### [WORK REQUIRED]
Identify all lines in the data containing the string "authorization". Copy them out.

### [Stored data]
(** A call of the wrapped handler, by its shape. *)
Lemma serve_wrapped it details (h : Handler (W := W) (Req := Req) (Msg := Msg) (Codec := Codec)) k request c w :
  serve true (response_streaming h) (wrapped it details h) k request c w =
  match admission it details c with
  | Raise e => failed (response_streaming h) e w
  | Ok None => refused (response_streaming h) c w
  | Ok (Some auth) =>
      within auth (serve (negb (asynchronous (behavior_of h))) (response_streaming h) (behavior_of h) k request c) w
  end.
Proof.
  unfold wrapped. set (b := behavior_of h).
  destruct (asynchronous b) eqn:Hb, (response_streaming h) eqn:Hs.
  - rewrite serve_async_generator. unfold streaming. rewrite serve_gated.
    destruct (admission it details c) as [[auth|]|e]; [|done..]. unfold within, serve. by rewrite Hb.
  - rewrite serve_coroutine. unfold unary. rewrite unary_gated.
    destruct (admission it details c) as [[auth|]|e]; [| |done].
    + unfold within, serve. rewrite Hb, settle_bind. by destruct ((o ← call b request c; settle o) _) as [[] w'].
    + unfold refused. by destruct (abort c _ _ w) as [ [] w'].
  - rewrite serve_generator. unfold sync_streaming. rewrite serve_gated.
    destruct (admission it details c) as [[auth|]|e]; [|done..]. unfold within, serve. by rewrite Hb.
  - unfold serve at 1. cbn [asynchronous kind call]. unfold sync_unary. rewrite unary_gated.
    destruct (admission it details c) as [[auth|]|e]; [| |done].
    + unfold within, serve. rewrite Hb. by destruct (call b request c _) as [[] w'].
    + unfold refused. by destruct (abort c _ _ w) as [ [] w'].
Qed.

(** C27: The handler that is installed for a handler of the service serves a call as
    its admission says. *)
Theorem interceptor_mediation it details (continuation : HandlerCallDetails -> M W (option Handler))
    (h : Handler (W := W) (Req := Req) (Msg := Msg) (Codec := Codec)) w w1 :
  continuation details w = (Ok (Some h), w1) ->
  exists h', intercept_service it details continuation w = (Ok (Some h'), w1) /\
    request_streaming h' = request_streaming h /\ response_streaming h' = response_streaming h /\
    request_deserializer h' = request_deserializer h /\ response_serializer h' = response_serializer h /\
    forall k request c w, serve true (response_streaming h') (behavior_of h') k request c w =
      match admission it details c with
      | Raise e => failed (response_streaming h) e w
      | Ok None => refused (response_streaming h) c w
      | Ok (Some auth) =>
          within auth (serve (negb (asynchronous (behavior_of h))) (response_streaming h) (behavior_of h) k request c) w
      end.
Proof.
  intros Hc. unfold intercept_service, mbind, M_bind. rewrite Hc.
  eexists. split; [done|]. do 4 (split; [done|]). intros k request c w2.
  rewrite behavior_of_factory. exact (serve_wrapped it details h k request c w2).
Qed.
End mediation.

(** ** Who is admitted *)

Section admitted.
Context {W : Type} `{RequestVar W}.

(** The transport is TLS and has exactly one verified identity, whose text is [id]. *)
Definition verified_peer (c : ServicerContext W) (id : string) : Prop :=
  exists transport key i rest,
    auth_context c = Ok transport /\ ssl ∈ default [] (dget "transport_security_type" transport) /\
    peer_identity_key c = Ok (Some key) /\ key ∈ identity_keys /\
    peer_identities c = Ok (Some (i :: rest)) /\ Forall (fun j => raw j = raw i) rest /\
    decoded i = Ok id /\ id <> "".

Lemma peer_auth_cases (c : ServicerContext W) :
  match peer_auth c with
  | Ok a => a = anonymous \/ exists id, a = mtls id /\ verified_peer c id
  | Raise e => auth_context c = Raise e \/ peer_identity_key c = Raise e \/ peer_identities c = Raise e \/
               exists i rest, peer_identities c = Ok (Some (i :: rest)) /\ decoded i = Raise e
  end.
Proof.
  unfold peer_auth, mbind, result_bind.
  destruct (auth_context c) as [transport|e] eqn:Ht; [|by left].
  destruct (mem ssl _) eqn:Hssl; cbn [negb]; [|by left].
  destruct (peer_identity_key c) as [key|e] eqn:Hk; [|by right; left].
  destruct (existsb _ identity_keys) eqn:Hin; cbn [negb]; [|by left].
  destruct (peer_identities c) as [[ [|i rest]|]|e] eqn:Hi; [by left| |by left|by right; right; left].
  destruct (forallb _ rest) eqn:Hall; cbn [negb]; [|by left].
  destruct (decoded i) as [id|e] eqn:Hd; [|right; right; right; by exists i, rest].
  destruct (String.eqb id "") eqn:Hne; [by left|]. right. exists id. split; [done|].
  apply existsb_exists in Hin as (k & Hin & Hkey%bool_decide_eq_true). subst key.
  exists transport, k, i, rest. split_and!; try done.
  - by apply bool_decide_eq_true in Hssl.
  - by apply list_elem_of_In.
  - apply Forall_forall. intros j Hj%list_elem_of_In. rewrite forallb_forall in Hall. by apply Hall, bool_decide_eq_true in Hj.
  - by apply String.eqb_neq.
Qed.

Lemma peer_auth_verified (c : ServicerContext W) id : verified_peer c id -> peer_auth c = Ok (mtls id).
Proof.
  intros (transport & key & i & rest & Ht & Hssl & Hk & Hin & Hi & Hall & Hd & Hne).
  unfold peer_auth, mbind, result_bind. rewrite Ht.
  unfold mem. rewrite bool_decide_true by done. cbn [negb]. rewrite Hk.
  assert (existsb (fun k => bool_decide (Some key = Some k)) identity_keys = true) as ->.
  { apply existsb_exists. exists key. split; [by apply list_elem_of_In|by apply bool_decide_eq_true]. }
  cbn [negb]. rewrite Hi.
  assert (forallb (fun j => bool_decide (raw j = raw i)) rest = true) as ->.
  { apply forallb_forall. intros j Hj. apply bool_decide_eq_true. rewrite Forall_forall in Hall. by apply Hall, list_elem_of_In. }
  cbn [negb]. rewrite Hd. by apply String.eqb_neq in Hne as ->.
Qed.

(** Whom an admitted call acts for. *)
Lemma admitted_identity it details (c : ServicerContext W) auth :
  admission it details c = Ok (Some auth) -> auth = anonymous \/ exists id, auth = mtls id.
Proof.
  unfold admission. destruct (_ && _); [intros [= <-]; by left|]. unfold _authenticate_request_sync, mbind, result_bind.
  destruct (lfilter _ (invocation_metadata details)) as [|nv rest]; [|done]. unfold _authenticate_mtls_sync.
  pose proof (peer_auth_cases c) as Hcases. destruct (peer_auth c) as [a|e]; [|by destruct (catchable e)].
  destruct Hcases as [->|(id & -> & _)]; [done|]. intros [= <-]. right. by exists id.
Qed.

(** C28: Metadata never admit a call: only a health check, or a verified peer that
    sends no authorization header. *)
Theorem admission_iff it details (c : ServicerContext W) auth :
  admission it details c = Ok (Some auth) <->
  if bypass_health_checks it && _is_health_check details then auth = anonymous
  else Forall (fun nv => str_lower (fst nv) <> "authorization") (invocation_metadata details) /\
       exists id, verified_peer c id /\ auth = mtls id.
Proof.
  unfold admission. destruct (_ && _); [split; [by intros [=]|by intros ->]|].
  unfold _authenticate_request_sync, mbind, result_bind.
  destruct (lfilter _ (invocation_metadata details)) as [|nv rest] eqn:Hf.
  - assert (Forall (fun nv => str_lower (fst nv) <> "authorization") (invocation_metadata details)) as Hno.
    { apply Forall_forall. intros nv Hnv Heq. apply list_elem_of_In in Hnv.
      assert (In nv []) as [].
      rewrite <- Hf. apply filter_In. split; [done|by apply String.eqb_eq]. }
    unfold _authenticate_mtls_sync. pose proof (peer_auth_cases c) as Hcases. split.
    + destruct (peer_auth c) as [a|e]; [|by destruct (catchable e)].
      destruct Hcases as [->|(id & -> & Hv)]; [done|]. intros [= <-]. split; [done|]. by exists id.
    + intros (_ & id & Hv & ->). by rewrite (peer_auth_verified _ _ Hv).
  - split; [done|]. intros (Hno & _). rewrite Forall_forall in Hno.
    assert (In nv (lfilter (fun nv => String.eqb (str_lower (fst nv)) "authorization") (invocation_metadata details))) as Hin
      by (rewrite Hf; by left).
    apply filter_In in Hin as (Hin & Heq%String.eqb_eq). by destruct (Hno nv); [apply list_elem_of_In|].
Qed.
End admitted.

(** A configuration that mentions none of the retired settings. *)
Theorem create_iff getenv required jwt_secret jwt_algorithm jwt_public_key jwks issuer audience key_id it :
  create_auth_interceptor getenv required jwt_secret jwt_algorithm jwt_public_key jwks issuer audience key_id = Ok it <->
  it = {| require_auth := true; bypass_health_checks := true |} /\ required <> Some false /\
  jwks = None /\ getenv "MARTY_JWT_JWKS_FILE" = None /\
  Forall (fun sn => str_truthy (fst sn) = false /\ getenv (snd sn) = None)
    [(jwt_secret, "MARTY_JWT_SECRET"); (jwt_public_key, "MARTY_JWT_PUBLIC_KEY"); (issuer, "MARTY_JWT_ISSUER");
     (audience, "MARTY_JWT_AUDIENCE"); (key_id, "MARTY_JWT_KEY_ID")] /\
  default "RS256" (str_or jwt_algorithm (getenv "MARTY_JWT_ALGORITHM")) = "RS256".
Proof.
  assert (forall s n, opt_is_some (str_or s (getenv n)) = false <-> str_truthy s = false /\ getenv n = None) as Hset.
  { intros s n. unfold str_or. destruct (str_truthy s) eqn:Hs.
    - split; [|by intros []]. destruct s; [done|]. done.
    - split; [intros Hn; split; [done|by destruct (getenv n)]|by intros (_ & ->)]. }
  unfold create_auth_interceptor.
  destruct (decide (required = Some false)) as [->|Hreq]; [naive_solver|].
  transitivity (AuthServerInterceptor_init
    (str_or jwt_secret (getenv "MARTY_JWT_SECRET"))
    (default "RS256" (str_or jwt_algorithm (getenv "MARTY_JWT_ALGORITHM")))
    (str_or jwt_public_key (getenv "MARTY_JWT_PUBLIC_KEY"))
    true true (match jwks with None => VStr <$> getenv "MARTY_JWT_JWKS_FILE" | _ => jwks end)
    (str_or issuer (getenv "MARTY_JWT_ISSUER"))
    (str_or audience (getenv "MARTY_JWT_AUDIENCE"))
    (str_or key_id (getenv "MARTY_JWT_KEY_ID")) = Ok it); [by destruct required as [ [] |]|].
  unfold AuthServerInterceptor_init. cbn [negb].
  rewrite !Forall_cons, Forall_nil. cbn [fst snd]. rewrite <- !Hset.
  destruct (opt_is_some (match jwks with None => _ | _ => _ end)) eqn:Hj.
  { simpl. split; [done|]. intros (_ & _ & -> & Hn & _). by rewrite Hn in Hj. }
  assert (jwks = None /\ getenv "MARTY_JWT_JWKS_FILE" = None) as (-> & Hn).
  { destruct jwks; [done|]. by destruct (getenv "MARTY_JWT_JWKS_FILE"). }
  cbn [orb existsb].
  destruct (opt_is_some (str_or jwt_secret _)); [split; [done|by intros (_ & _ & _ & _ & (? & _) & _)]|].
  destruct (opt_is_some (str_or jwt_public_key _)); [split; [done|by intros (_ & _ & _ & _ & (_ & ? & _) & _)]|].
  destruct (opt_is_some (str_or issuer _)); [split; [done|by intros (_ & _ & _ & _ & (_ & _ & ? & _) & _)]|].
  destruct (opt_is_some (str_or audience _)); [split; [done|by intros (_ & _ & _ & _ & (_ & _ & _ & ? & _) & _)]|].
  destruct (opt_is_some (str_or key_id _)); [split; [done|by intros (_ & _ & _ & _ & (_ & _ & _ & _ & ? & _) & _)]|].
  cbn [orb]. destruct (String.eqb _ "RS256") eqn:Ha; cbn [negb].
  - apply String.eqb_eq in Ha. split; [by intros [= <-]|by intros (-> & _)].
  - apply String.eqb_neq in Ha. split; [done|]. by intros (_ & _ & _ & _ & _ & ?).
Qed.

(** ** A concrete server *)

Module Demo.
Definition world := option AuthContext.

#[export] Instance demo_var : RequestVar world := { get_auth_context w := w; set_request_auth a _ := a }.

Definition alice : ServicerContext world := {|
  auth_context := Ok [("transport_security_type", [ssl])];
  peer_identity_key := Ok (Some "x509_common_name");
  peer_identities := Ok (Some [{| raw := utf8 "alice"; decoded := Ok "alice" |}]);
  context_metadata := [];
  abort code _ := raise (raise_ Exception_ (status_name code)) |}.

Definition interceptor : AuthServerInterceptor := {| require_auth := true; bypass_health_checks := true |}.
Definition probe (metadata : list (string * string)) : HandlerCallDetails := {|
  method := "/probe/call"; invocation_metadata := metadata |}.

Definition who (w : world) : string := default "nobody" (a ← w; identity a).

(** A stream that tells twice who it is for. *)
Definition twice : Gen world string :=
  GenOf (fun w => Yield (who w) (GenOf (fun w => Yield (who w) (GenOf Return unstarted) w) unstarted) w) unstarted.

Definition handler : Handler (W := world) (Req := unit) (Msg := string) (Codec := unit) :=
  factory false true (async_generator (fun _ _ => twice)) None None.

Definition seen (metadata : list (string * string)) (k : string -> world -> bool * world) :=
  match intercept_service interceptor (probe metadata) (fun _ => mret (Some handler)) None with
  | (Ok (Some h'), w) => serve true true (behavior_of h') k tt alice w
  | _ => ([], Streamed Exhausted, None)
  end.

### [SOLUTION]
    sends no authorization header. *)
  else Forall (fun nv => str_lower (fst nv) <> "authorization") (invocation_metadata details) /\
  - assert (Forall (fun nv => str_lower (fst nv) <> "authorization") (invocation_metadata details)) as Hno.
    assert (In nv (lfilter (fun nv => String.eqb (str_lower (fst nv)) "authorization") (invocation_metadata details))) as Hin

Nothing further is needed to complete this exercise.